Certain Unaudited Projected Financial Information, page 98

 

31.

Please revise your disclosure to qualitatively and quantitatively discuss all material assumptions underlying the projections. For example, please quantify the assumptions underlying Gogoro’s projected expenses, increases in subscription and hardware revenue and revenue by geography and explain how these assumptions resulted in the amounts included in the table, particularly in light of Gogoro’s results of operations for the periods presented in this registration statement.

The Company has revised the disclosure on pages 123-124 of Amendment No. 1 to address the Staff’s comment.

 

32.

We note your statement that “...none of them intends to or undertakes any obligation to update or otherwise revise the Projections to reflect circumstances existing after the date when made or to reflect the occurrence of future events in the event that any or all of the assumptions underlying the Projections are shown to be in error.” Please revise to clarify, if true, that you will update or revise if required by law.

The Company has revised the disclosure on page 123 of Amendment No. 1 to address the Staff’s comment.

Certain Engagements in connection with the Business Combination and Related Transactions, page 100

 

33.

Please revise the disclosure to quantify the aggregate fees payable to each underwriter that are contingent on completion of the business combination.
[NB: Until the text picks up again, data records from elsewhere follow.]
Lemma unitToPx_10pct (w h v : R) :
  unitToPx (VStr "10%") (Dims.mk (Fin w) (Fin h) (Fin v)) AxisX = Fin (w * (10 / 100))
  /\ unitToPx (VStr "10%") (Dims.mk (Fin w) (Fin h) (Fin v)) AxisY = Fin (h * (10 / 100)).
Proof.
  unfold unitToPx.
  change (Str.trim "10%") with "10%"%string.
  change (Str.endsWith "10%" "px") with false.
  change (Str.endsWith "10%" "%") with true.
  unfold Str.parseFloat.
  change (Str.readLiteral "10%") with (Some (Str.LitDecimal false 10 0)).
  cbn [Str.scale10 Dims.w Dims.h]. rewrite div_fin by lra. split; reflexivity.
Qed.

Section LoopFacts.

Lemma buildStaticLayer_ts e : Engine._lastFrameTs (_buildStaticLayer e) = Engine._lastFrameTs e.
Proof. unfold _buildStaticLayer. destruct (Engine._staticCtx e); reflexivity. Qed.

Lemma fullRedraw_ts e ts : Engine._lastFrameTs (_fullRedraw e ts) = Engine._lastFrameTs e.
Proof.
  unfold _fullRedraw.
  set (e1 := if Engine._needRebuildStatic e then _buildStaticLayer e else e).
  assert (H : Engine._lastFrameTs e1 = Engine._lastFrameTs e).
  { unfold e1. destruct (Engine._needRebuildStatic e); [apply buildStaticLayer_ts | reflexivity]. }
  destruct (Engine.ctx e1); cbn [negb]; exact H.
Qed.

Lemma redrawDirty_ts e ts rects : Engine._lastFrameTs (_redrawDirty e ts rects) = Engine._lastFrameTs e.
Proof. unfold _redrawDirty. destruct (Engine.ctx e); reflexivity. Qed.

Lemma stepDamage_ts e ts dtMs : Engine._lastFrameTs (fst (stepDamage e ts dtMs)) = Engine._lastFrameTs e.
Proof.
  unfold stepDamage.
  set (e0 := Engine.set_state (smoothPointer (Engine.state e)) e).
  set (e1 := if Engine._needRebuildStatic e0 then _buildStaticLayer e0 else e0).
  assert (H : Engine._lastFrameTs e1 = Engine._lastFrameTs e).
  { unfold e1. destruct (Engine._needRebuildStatic e0); [rewrite buildStaticLayer_ts|]; reflexivity. }
  destruct (damageScan _ _ _ _ _ _ _) as [[bs ds] nd]. exact H.
Qed.

Lemma step_ts e ts dtMs : Engine._lastFrameTs (_step e ts dtMs) = Engine._lastFrameTs e.
Proof.
  destruct (Engine.ctx e) eqn:Hctx; [|unfold _step; now rewrite Hctx].
  rewrite (step_unfold _ _ _ Hctx). cbv zeta.
  destruct (snd (stepDamage e ts dtMs)).
  - destruct (Engine._needRebuildStatic _); [rewrite fullRedraw_ts|]; apply stepDamage_ts.
  - cbn [Engine._lastFrameTs Engine.set_blobs].
    destruct (tooMuchDamage _ _); [rewrite fullRedraw_ts | rewrite redrawDirty_ts];
      apply stepDamage_ts.
Qed.

Lemma step_state e ts dtMs :
  Engine.ctx e = true ->
  Engine.state (_step e ts dtMs) = frameState e /\ Engine.ctx (_step e ts dtMs) = true.
Proof.
  intros Hctx. rewrite (step_unfold _ _ _ Hctx). cbv zeta.
  destruct (stepDamage_frame e ts dtMs) as (_ & _ & Hs & _ & Hc).
  rewrite Hctx in Hc.
  destruct (snd (stepDamage e ts dtMs)) as [|r l].
  - destruct (Engine._needRebuildStatic _).
    + destruct (fullRedraw_frame (fst (stepDamage e ts dtMs)) ts) as (_ & -> & ->). auto.
    + auto.
  - cbn [Engine.state Engine.ctx Engine.set_blobs].
    destruct (tooMuchDamage _ _).
    + destruct (fullRedraw_frame (fst (stepDamage e ts dtMs)) ts) as (_ & -> & ->). auto.
    + destruct (redrawDirty_frame (fst (stepDamage e ts dtMs)) ts
                  (mergeRects (r :: l) (Fin 2))) as (_ & -> & ->). auto.
Qed.

Lemma loop_uncapped e ts :
  State.running (Engine.state e) = true -> State.fpsCap (Engine.state e) = Fin 0 ->
  _loop e ts
  = reschedule (_step (Engine.set_lastFrameTs ts e) ts
                      (Math.max (Fin 0) (ts - Engine._lastFrameTs e))).
Proof.
  intros Hr Hc. unfold _loop. rewrite Hr, Hc. cbn [negb]. unfold gt. cbn [lt].
  rewrite Rltb_false by lra. reflexivity.
Qed.

(** One accepted frame of an engine with a single dynamic blob and the
    pointer at rest. *)
Lemma loop_single (e : Engine) (t last : R) (k : string) (b : BlobInternal) (sprite : Sprite) :
  Engine.ctx e = true ->
  State.running (Engine.state e) = true -> State.fpsCap (Engine.state e) = Fin 0 ->
  frameState e = Engine.state e ->
  Engine._lastFrameTs e = Fin last -> (last <= t)%R ->
  Engine._blobs e = [(k, b)] -> Blob._sprite b = Some sprite -> Blob._static b = false ->
  Engine.ctx (_loop e (Fin t)) = true
  /\ Engine.state (_loop e (Fin t)) = Engine.state e
  /\ Engine._lastFrameTs (_loop e (Fin t)) = Fin t
  /\ Engine._blobs (_loop e (Fin t))
     = [(k, frameBlob (Engine.state e) (Fin t) (Fin (t - last)) b)].
Proof.
  intros Hctx Hrun Hcap Hrest Hlast Hle Hblobs Hsp Hst.
  rewrite (loop_uncapped e (Fin t) Hrun Hcap), Hlast. cbn [sub]. rewrite max_fin.
  rewrite Rmax_right by lra.
  set (e0 := Engine.set_lastFrameTs (Fin t) e).
  assert (Hctx0 : Engine.ctx e0 = true) by exact Hctx.
  destruct (reschedule_keeps (_step e0 (Fin t) (Fin (t - last))))
    as (_ & -> & -> & -> & _ & _ & _ & _ & -> & _).
  destruct (step_state e0 (Fin t) (Fin (t - last)) Hctx0) as [-> ->].
  rewrite step_ts. change (frameState e0) with (frameState e). rewrite Hrest.
  split; [reflexivity|]. split; [reflexivity|]. split; [reflexivity|].
  rewrite (step_blobs _ _ _ Hctx0). cbv zeta.
  change (frameState e0) with (frameState e). rewrite Hrest.
  change (Engine._blobs e0) with (Engine._blobs e). rewrite Hblobs.
  destruct (stepDamage_frame e0 (Fin t) (Fin (t - last))) as (Hd & _).
  change (frameState e0) with (frameState e) in Hd. rewrite Hrest in Hd.
  change (Engine._blobs e0) with (Engine._blobs e) in Hd. rewrite Hblobs in Hd.
  rewrite Hd. cbn [flat_map snd app].
  destruct (blobDamage_dynamic (Engine.state e) (Fin t / Fin 1000)
              (parallaxPxOf (Engine.state e)) (padOf (Engine.state e)) (Fin (t - last))
              b Hst Hsp) as [Hnow _].
  rewrite app_nil_r.
  destruct (blobDamage _ _ _ _ _ b); [contradiction|]. reflexivity.
Qed.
Also disclose the fees payable in connection with the PIPE transaction.

The Company has revised the disclosure on page 126 of Amendment No. 1 to address the Staff’s comment.

Gogoro’s Business, page 123

 

34.

Please provide support for the statement that Gogoro produces hyper-efficient motors. Also clarify what you mean by “hyper-efficient.” It is unclear to what type of motor you are comparing your product.

The Company has revised the disclosure to remove the reference to “hyper-efficient”.

Global Manufacturing, page 139

 

35.

Please revise to clarify the nature of your relationship with Foxconn and the OEM’s referenced in the following paragraph. From your current disclosure regarding “partnership” and “partnering,” it is unclear what are the respective rights and obligations of each party or whether a written agreement governs the relationship. Please also file material agreements as exhibits.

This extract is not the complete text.